Abelghani Mzoudi, a Moroccan suspected of aiding Sept. 11 terrorists and surprisingly released from German custody last week, has applied for political asylum to avoid extradition to the United States.
Mzoudi no longer has to remain in jail during his trial.
Mzoudi’s attorney on Saturday Gül Pinar confirmed media reports he is hoping asylum in Germany will protect him from being sent back to Morocco, where he fears he would be handed over to U.S. officials.
Mzoudi’s was unexpectedly freed on Thursday after the judge presiding over his case said an unidentified government source had testified the Moroccan was not part of a so-called “Hamburg Cell” that planned the Sept. 11, 2001 terrorist attacks in New York and Washington.
Mzoudi’s release from custody was criticized by German prosecutors who fear he could try and flee the country as his trial continues this month. Prosecution spokeswoman Frauke-Katrin Scheuten said on Saturday that the new information did not warrant a change of tactics.
“The content of the testimony presented by the authorities in no way warrants a different legal opinion,” Scheuten told the DPA news agency. However, with latest turn of event are likely to make it harder for the government will be able to prove its case against Mzoudi.
Mzoudi was released from his pre-trial custody after Judge Klaus Ruehle, in possession of new evidence provided by the Federal Criminal Investigation Bureau (BKA), said the testimony of one particular witness in the case “clearly exonerates” Mzoudi from the accusations that he was a knowing collaborator of the Hamburg al Qaeda cell which carried out the attacks that destroyed the World Trade Center.
Evidence suggests a four-man cell
The source of the new evidence continues to stir debate because the only name attached to it is the BKA, with no witness explicitly identified in the document. Speculation surrounds the identity of the source, although one of al Qaeda's mastermind planners, Ramzi Binalshibh, has been implied by the Hamburg state prosecutor and an number of media outlets.
The new evidence suggests that there were only four people in the Hamburg cell, three of whom were suicide pilots in the attacks on New York and Washington -- Mohammed Atta, Marwan al-Shehhi and Ziad Jarrah -- and the fourth being Binalshibh himself, currently in U.S. detention charged with being the coordinator of the attack.

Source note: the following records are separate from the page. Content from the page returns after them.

(** X12.  While the active interface has a healthy reading:
    on the primary (the two names differing) the decision is to stay;
    on the secondary with an unhealthy primary it is to stay;
    on the secondary with a healthy primary it is the switch back to the
    primary exactly when failover_timestamp is set, is not zero, and the
    clock is more than failover_timeout past it.  A failover_timestamp of
    0.0 counts as not set. *)
Theorem healthy_active_stays_or_switches_back (im : InterfaceManager R) (e : Env)
    (metrics : Py.dict InterfaceMetrics) :
  is_interface_healthy THRESHOLDS (Py.dict_get (current_active im) metrics) = true ->
  let decision := (evaluate_failover_need THRESHOLDS metrics (im, e)).1 in
  let primary_healthy :=
    is_interface_healthy THRESHOLDS (Py.dict_get (primary_interface im) metrics) in
  (current_active im <> secondary_interface im -> decision = (false, current_active im))
  /\ (primary_healthy = false -> decision = (false, current_active im))
  /\ (current_active im = secondary_interface im -> primary_healthy = true ->
      decision =
        match failover_timestamp im with
        | Some since =>
            if Py.float_truthy since
               && (Config.failover_timeout THRESHOLDS <? clock e (reads e) - since)%float
            then (true, primary_interface im)
            else (false, secondary_interface im)
        | None => (false, secondary_interface im)
        end)
  /\ (failover_timestamp im = None \/ failover_timestamp im = Some 0%float ->
      decision = (false, current_active im)).
Proof.
  intros Hcur. cbv zeta. unfold evaluate_failover_need. unfold_prog. cbn [fst snd].
  rewrite Hcur.
  split; [|split; [|split]].
  - intros Hs. by destruct (String.eqb_spec (current_active im) (secondary_interface im)).
  - intros ->. by rewrite andb_false_r.
  - intros Hs ->. rewrite Hs, String.eqb_refl. cbn [andb].
    destruct (failover_timestamp im) as [since|]; cbn; [|done].
    destruct (Py.float_truthy since); cbn; [|done].
    by destruct (PrimFloat.ltb _ _).
  - intros [-> | ->]; cbn; by rewrite !andb_false_r.
Qed.
(** C6, as the code has it. When the message id the payload resolves to (the
    [Message-Id] field when it is there, the [message-id] field otherwise) is
    not empty, the event's message id starts with [<]; it ends with [>] when
    the id given did not start with [<] or ended with [>] itself. *)
Theorem message_id_bracketed (self : MailgunBaseWebhookView.t) (e : QueryDict)
    (ev : AnymailTrackingEvent) (id : string) :
  esp_to_anymail_event self e = Return ev ->
  get e "Message-Id" (get e "message-id" None) = Some id ->
  id <> EmptyString ->
  exists mid,
    message_id ev = Some mid /\
    startswith mid "<" = true /\
    (startswith id "<" = false \/ endswith_char id ">" = true ->
     endswith_char mid ">" = true).
Proof.
  intros Hev Hget Hne.
  destruct (tracking_event_inv self e ev Hev) as [Hm _].
  rewrite Hm. unfold message_id_of. rewrite Hget. unfold angle_bracketed.
  destruct id as [| c r]; [congruence |]. cbn [truthy andb].
  destruct (startswith (String c r) "<") eqn:Hs; cbn [negb].
  - exists (String c r). split; [reflexivity |]. split; [exact Hs |].
    intros [Hf | Hend]; [discriminate Hf | exact Hend].
  - exists ("<" ++ String c r ++ ">")%string. split; [reflexivity |].
    split; [apply startswith_cons |].
    intros _. cbn [String.append].
    rewrite endswith_cons by discriminate.
    apply (endswith_app (String c r) ">").
Qed.

End Mapper.

(** C5. Bracketing a message id twice gives what bracketing it once gives,
    and an id that starts with [<] is returned as it is. *)
Theorem angle_bracketed_idempotent (id : string) :
  angle_bracketed (angle_bracketed (Some id)) = angle_bracketed (Some id) /\
  angle_bracketed (Some ("<" ++ id)%string) = Some ("<" ++ id)%string.
Proof.
  split.
  - destruct (truthy id && negb (startswith id "<")) eqn:E.
    + replace (angle_bracketed (Some id)) with (Some ("<" ++ id ++ ">")%string)
        by (unfold angle_bracketed; rewrite E; reflexivity).
      unfold angle_bracketed. cbn [String.append truthy].
      rewrite (startswith_cons "<"). reflexivity.
    + replace (angle_bracketed (Some id)) with (Some id)
        by (unfold angle_bracketed; rewrite E; reflexivity).
      unfold angle_bracketed. rewrite E. reflexivity.
  - unfold angle_bracketed. cbn [String.append truthy].
    rewrite (startswith_cons "<"). reflexivity.
Qed.

(** An unset message id stays unset. *)
Lemma angle_bracketed_None : angle_bracketed None = None.
Proof. reflexivity. Qed.

(** C2, on the codes the spec lists. *)
Lemma reject_reason_table_witness :
  map (fun code => reject_reason_of (Cases.tracking [("code", code)]))
    ["499"; "605"; "607"; "450"; "250"; "5.1.1"; "2.1.5"] =
  map (fun r => Return (Some r))
    [RejectReason.TIMED_OUT; RejectReason.BOUNCED; RejectReason.SPAM;
     RejectReason.BOUNCED; RejectReason.OTHER; RejectReason.BOUNCED;
     RejectReason.OTHER].
Proof.
  pose (table := fun code =>
    reject_reason_table (L := Sample.library) (C := Sample.collaborators)
      Sample.view (Cases.tracking [("code", code)]) code eq_refl).
  cbn [map].
  rewrite (proj1 (table "499") eq_refl).
  rewrite (proj1 (proj2 (table "605")) eq_refl).
  rewrite (proj1 (proj2 (proj2 (table "607"))) eq_refl).
  rewrite (proj1 (proj2 (proj2 (proj2 (table "450")))) 450%Z eq_refl
             ltac:(discriminate) ltac:(split; discriminate)).
  rewrite (proj1 (proj2 (proj2 (proj2 (proj2 (table "250"))))) 250%Z eq_refl
             ltac:(discriminate) ltac:(discriminate) ltac:(left; reflexivity)).
  rewrite (proj1 (proj2 (proj2 (proj2 (proj2 (proj2 (table "5.1.1"))))))
             "5" "1.1" eq_refl ltac:(cbv; intuition discriminate)).
  rewrite (proj1 (proj2 (proj2 (proj2 (proj2 (proj2 (table "2.1.5"))))))
             "2" "1.5" eq_refl ltac:(cbv; intuition discriminate)).
  reflexivity.
Defined.

(** C3, at a code that is neither a number nor a dotted status: the reject
    reason is [OTHER], not unset. *)
Example illegal_code_reject_reason :
  reject_reason_of Cases.illegal_code = Return (Some RejectReason.OTHER) /\
  returned reject_reason
    (esp_to_anymail_event (L := Sample.library) (C := Sample.collaborators)
       Sample.view Cases.illegal_code) = Some (Some RejectReason.OTHER).
Proof.
  split; [reflexivity | vm_compute; reflexivity].
Qed.

(** C10, on a payload with the event name and the timestamp only. *)
Lemma message_id_absent_witness :
  returned message_id
    (esp_to_anymail_event (L := Sample.library) (C := Sample.collaborators)
       Sample.view (Cases.tracking [])) = Some None.
Proof.
  destruct (proj2 (proj2 (message_id_absent (L := Sample.library)
                            (C := Sample.collaborators) Sample.view
                            (Cases.tracking []) eq_refl eq_refl))
              "bounced" "1500000000" 1500000000%Z 1500000000%Z (JDict [])
              eq_refl eq_refl eq_refl eq_refl eq_refl) as (ev & Hev & Hid).
  rewrite Hev. cbn [returned]. rewrite Hid. reflexivity.
Defined.

(** C6, as the claim has it, fails on an id that opens a bracket and does not
    close it, and on an empty [Message-Id] beside a [message-id]. *)
Lemma message_id_not_delimited :
  (returned message_id
     (esp_to_anymail_event (L := Sample.library) (C := Sample.collaborators)
        Sample.view Cases.half_bracketed) = Some (Some "<abc") /\
   endswith_char "<abc" ">" = false) /\
  (get Cases.empty_first_spelling "message-id" None = Some "abc@example.com" /\
   returned message_id
     (esp_to_anymail_event (L := Sample.library) (C := Sample.collaborators)
        Sample.view Cases.empty_first_spelling) = Some (Some EmptyString)).
Proof.
  repeat split; vm_compute; reflexivity.
Qed.

(** C6, on a bare id. *)
Lemma message_id_bracketed_witness :
  exists mid,
    returned message_id
      (esp_to_anymail_event (L := Sample.library) (C := Sample.collaborators)
         Sample.view Cases.bare_id) = Some (Some mid) /\
    startswith mid "<" = true /\ endswith_char mid ">" = true.
Proof.
  destruct (tracking_event_returns (L := Sample.library)
              (C := Sample.collaborators) Sample.view Cases.bare_id
              "bounced" "1500000000" 1500000000%Z 1500000000%Z (JDict [])
              eq_refl eq_refl eq_refl eq_refl eq_refl) as [ev Hev].
  destruct (message_id_bracketed (L := Sample.library)
              (C := Sample.collaborators) Sample.view Cases.bare_id ev
              "abc@example.com" Hev eq_refl ltac:(discriminate))
    as (mid & Hm & Hs & He).
  exists mid. rewrite Hev. cbn [returned]. rewrite Hm.
  repeat split; try assumption.
  apply He. left. reflexivity.
Defined.

End TrackingFacts.

(** ** The signature check *)

Module ValidationFacts.

Import Py Json Django Anymail MailgunBaseWebhookView PyFacts DjangoFacts.

Section Check.

Context {L : Library} {C : Collaborators}.

Lemma security_fields_present (request : HttpRequest)
    (token timestamp signature : string) :
  getitem (POST request) "token" = Return token ->
  getitem (POST request) "timestamp" = Return timestamp ->
  getitem (POST request) "signature" = Return signature ->
  security_fields request = Return (token, timestamp, signature).
Proof.
  intros H1 H2 H3. unfold security_fields.
  rewrite H1, H2, H3. reflexivity.
Qed.

(** A missing field is reported before anything is compared. *)
Lemma security_fields_absent (request : HttpRequest) :
  contains (POST request) "token" && contains (POST request) "timestamp" &&
  contains (POST request) "signature" = false ->
  security_fields request =
  Raise (AnymailWebhookValidationFailure without_fields).
Proof.
  intros Hc. unfold security_fields.
  destruct (getitem_cases (POST request) "token") as [(tok & H1 & C1) | [H1 _]];
    rewrite H1; [| reflexivity].
  destruct (getitem_cases (POST request) "timestamp") as [(ts & H2 & C2) | [H2 _]];
    rewrite H2; [| reflexivity].
  destruct (getitem_cases (POST request) "signature") as [(sg & H3 & C3) | [H3 _]];
    rewrite H3; [| reflexivity].
  rewrite C1, C2, C3 in Hc. discriminate Hc.
Qed.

The release decision, based on evidence supposedly from Binalshibh, is all the more surprising due to recent attempts by the defense teams of both Mzoudi and Mounir al-Motassadeq, the only other suspect being held on charges surrounding the attacks, to hear evidence from Binalshibh. Mossadeq is currently incarcerated in Germany on identical charges to Mzoudi after being sentenced to 15 years in jail last February for plotting with the 11 September hijackers.